Post Hoc Test is NOT necessary for Pearson Correlation Coefficient and is only for categorical variable. Income level (explanatory variable) and life expectancy (response variable) in this test are quantitative variables. 

Please click for larger image:

20160110 Moderator SAS Code 001

OUTPUT 

20160110 Moderator Result 001 20160110 Moderator Result 003 20160110 Moderator Result 004 20160110 Moderator Result 005 20160110 Moderator Result 006

INTERPRETATION 

For the low CO2 emission group (Group 1), the correlation (r) between income per person and life expectancy is 0.46919 with a significant p-value at 0.0011. The relationship between income per person and life expectancy for the low CO2 emission group is statistically significant. The r reflects that the two variables have a moderate, positive relationship for the low CO2 emission group. The r² (r square) of 0.2201 suggests that if we know the income per person, we can predict 22.01% of the variability we will see in life expectancy for the low CO2 emission group.

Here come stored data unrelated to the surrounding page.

Lemma tomographicDelayMs_otherwise (p : ProjectionParams) :
  ~ (0 < rotationSpeed p)%Q -> tomographicDelayMs p = 0%Q.
Proof.
  intro H. unfold tomographicDelayMs.
  destruct (Qgtb (rotationSpeed p) 0) eqn:E; [|reflexivity].
  apply Qgtb_lt in E. contradiction.
Qed.

Lemma pauseInSeconds_spec (p : ProjectionParams) :
  (pauseInSeconds p == pauseAfterRotation p / 1000)%Q.
Proof.
  unfold pauseInSeconds, orZero.
  destruct (Qeq_bool (pauseAfterRotation p) 0) eqn:E; [|reflexivity].
  apply Qeq_bool_iff in E. now rewrite E.
Qed.

Lemma handlePrint_real_trace (r : App) (w : World) c rejected :
  isPrinting r = false ->
  isSimulationMode r = false ->
  writeCharacteristic r = Some c ->
  writes (traceOf (handlePrint r rejected w)) = [printCommand (projectionParams r)].
Proof.
  intros Hp Hs Hc. unfold_handlers. rewrite Hp, Hs, Hc.
  destruct rejected; reflexivity.
Qed.

Lemma stopPrint_writes (r : App) (w : World) c :
  isSimulationMode r = false ->
  writeCharacteristic r = Some c ->
  writes (traceOf (stopPrint r w)) = [stopCommand].
Proof.
  intros Hs Hc. unfold_handlers. rewrite Hs, Hc.
  destruct w as [a ts nid]; cbn.
  destruct (truthy (intervalId (printProcessRef a)));
    destruct (truthy (timeoutId _)); cbn;
    destruct (presentationConnectionRef a) as [[cid [ | | | ]]|]; reflexivity.
Qed.
(** ** Clearing *)

(** X8.  [clear_git_config] clears the flags only after the three keys have
    been unset: if one [--unset] fails (git does so for a key that is not
    set) the error is reported, the later keys are left as they are and
    every [is_current] flag stays, as do the credential helper and the
    stored credentials; if all three succeed, the keys are
    unset, every flag is cleared and the success box is shown, whether or
    not the rejection of the credentials worked. *)
Theorem clear_git_config_all_or_nothing (a : App) :
  git_installed (git a) = true ->
  let a' := snd (clear_git_config a) in
  match find (git_fails (git a)) unsets with
  | Some cmd =>
      profiles a' = profiles a
      /\ ui a' = (ui a ++ [Critical "Failed to clear Git config" (CalledProcessError cmd)])%list
      /\ git_config (git a') CredentialHelper = git_config (git a) CredentialHelper
      /\ git_credentials (git a') = git_credentials (git a)
  | None =>
      profiles a' = clear_current (profiles a)
      /\ (forall key, git_config (git a') key = None)
      /\ last (ui a') (Warning "") = Information "Git configuration cleared"
  end.
Proof.
  intros Hi.
  unfold clear_git_config, remove_all_github_credentials, try_except, bind,
    subprocess_run, get_profiles, set_profiles, handle_error, show, unsets.
  rewrite Hi. simpl.
  destruct (git_fails (git a) (ConfigUnset UserName)) eqn:H1; simpl.
  { repeat split. }
  rewrite Hi. simpl.
  destruct (git_fails (git a) (ConfigUnset UserEmail)) eqn:H2; simpl.
  { repeat split. }
  rewrite Hi. simpl.
  destruct (git_fails (git a) (ConfigUnset CredentialHelper)) eqn:H3; simpl.
  { repeat split. }
  rewrite Hi. simpl.
  destruct (git_fails (git a) CredentialRejectHost) eqn:H4; simpl;
    match goal with |- context [save_profiles ?s] =>
      pose proof (save_profiles_ok s) as Hs1;
      pose proof (frames_save_profiles_profiles s) as Hs2;
      pose proof (frames_save_profiles_git s) as Hs3;
      destruct (save_profiles s) as [r a2]
    end; simpl in *; subst r; simpl; rewrite Hs2, Hs3;
    (split; [reflexivity|]); (split; [now intros [] | apply last_last]).
Qed.

Lemma clear_git_config_all_or_nothing_witness :
  let a := mkApp only_alice (mkGit true helper_not_set (git_config git_of_alice) [])
             (keyring_of only_alice) [] in
  let a' := snd (clear_git_config a) in
  profiles a' = profiles a
  /\ ui a' = (ui a ++ [Critical "Failed to clear Git config"
                         (CalledProcessError (ConfigUnset CredentialHelper))])%list
  /\ git_config (git a') CredentialHelper = git_config (git a) CredentialHelper
  /\ git_credentials (git a') = git_credentials (git a).
Proof.
  apply (clear_git_config_all_or_nothing
           (mkApp only_alice (mkGit true helper_not_set (git_config git_of_alice) [])
              (keyring_of only_alice) [])).
  reflexivity.
Defined.

(** ** Deleting a profile that is not the current one *)

Lemma active_dict_del_inactive id P p :
  dict_get id P = Some p -> get_is_current p = false ->
  active (dict_del id P) = active P.
Proof.
  unfold active. induction P as [|[k v] P IH]; simpl; [discriminate|].
  destruct (k =? id).
  - intros [= ->] ->. reflexivity.
  - intros Hget Hp. simpl. destruct (get_is_current v); simpl; now rewrite IH.
Qed.

(** X9.  Deleting a profile that is not current (keyring entry deleted, git
    runnable) removes it and nothing else: the other profiles keep their
    order, the current profile stays current, git's name, e-mail and helper
    are not touched, no fallback activation runs, and only the credential of
    the deleted user name is rejected. *)
Theorem delete_not_current (a : App) (id : string) (p : Profile) (reply_yes : bool) :
  dict_get id (profiles a) = Some p ->
  get_is_current p = false ->
  kr_fails (keyring a) DeletePassword = false ->
  git_installed (git a) = true ->
  let a' := snd (delete_profile (Some id) reply_yes a) in
  profiles a' = dict_del id (profiles a)
  /\ active (profiles a') = active (profiles a)
  /\ (forall key, git_config (git a') key = git_config (git a) key)
  /\ git_credentials (git a')
     = (if git_fails (git a) CredentialRejectUser then git_credentials (git a)
        else dict_del id (git_credentials (git a)))
  /\ ui a' = (ui a ++ save_report (keyring a)
              ++ [Information ("Deleted profile: " ++ id)])%list.
Proof.
  intros Hget Hcur Hk Hi.
  unfold delete_profile, try_except, bind, get_profiles, set_profiles.
  rewrite Hget, Hcur. simpl.
  unfold keyring_delete_password, keyring_run. simpl. rewrite Hk.
  unfold remove_git_credential, try_except, subprocess_run. simpl. rewrite Hi. simpl.
  destruct (git_fails (git a) CredentialRejectUser); simpl;
    match goal with |- context [save_profiles ?s] =>
      pose proof (save_profiles_ok s) as Hs1;
      pose proof (frames_save_profiles_profiles s) as Hs2;
      pose proof (frames_save_profiles_git s) as Hs3;
      pose proof (save_profiles_ui s) as Hs4;
      destruct (save_profiles s) as [r a2]
    end; simpl in *; subst r; simpl; rewrite Hs2, Hs3, Hs4;
    (repeat split; [now apply (active_dict_del_inactive id _ p)
                   | now rewrite <- app_assoc]).
Qed.

Lemma delete_not_current_witness :
  let a := app_alice_and_bob in
  let a' := snd (delete_profile (Some "bob") false a) in
  profiles a' = dict_del "bob" (profiles a)
  /\ active (profiles a') = active (profiles a)
  /\ (forall key, git_config (git a') key = git_config (git a) key)
  /\ git_credentials (git a')
     = (if git_fails (git a) CredentialRejectUser then git_credentials (git a)
        else dict_del "bob" (git_credentials (git a)))
  /\ ui a' = (ui a ++ save_report (keyring a)
              ++ [Information ("Deleted profile: " ++ "bob")])%list.
Proof.
  apply (delete_not_current app_alice_and_bob "bob"
           (sample_profile "Bob B" "b@x.com" "t2" false) false);
    reflexivity.
Defined.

For the moderate CO2 emission group (Group 2), the correlation (r) between income per person and life expectancy is 0.48539 with a significant p-value less than 0.0001. The relationship between income per person and life expectancy for the moderate CO2 emission group is statistically significant. The r reflects that the two variables have a moderate, positive relationship for the moderate CO2 emission group. The r² (r square) of 0.2356 suggests that if we know the income per person, we can predict 23.56% of the variability we will see in life expectancy for the moderate CO2 emission group.

For the high CO2 emission group (Group 3), the correlation (r) between income per person and life expectancy is 0.69289 with a significant p-value less than 0.0001. The relationship between income per person and life expectancy for the high CO2 emission group is statistically significant. The r reflects that the two variables have a strong, positive relationship for the high CO2 emission group. The r² (r square) of 0.4801 suggests that if we know the income per person, we can predict 48.01% of the variability we will see in life expectancy for the high CO2 emission group.

Both directions and strengths of the relationships between income per person and life expectancy are similar for the low, moderate, and high CO2 emission groups. Although the high CO2 emission group shows a slightly stronger relationship between income per person and life expectancy, the levels of CO2 emission do not moderate the relationship between income and life expectancy. For all levels of CO2 emission, countries with higher income are associated with longer lives of their citizens.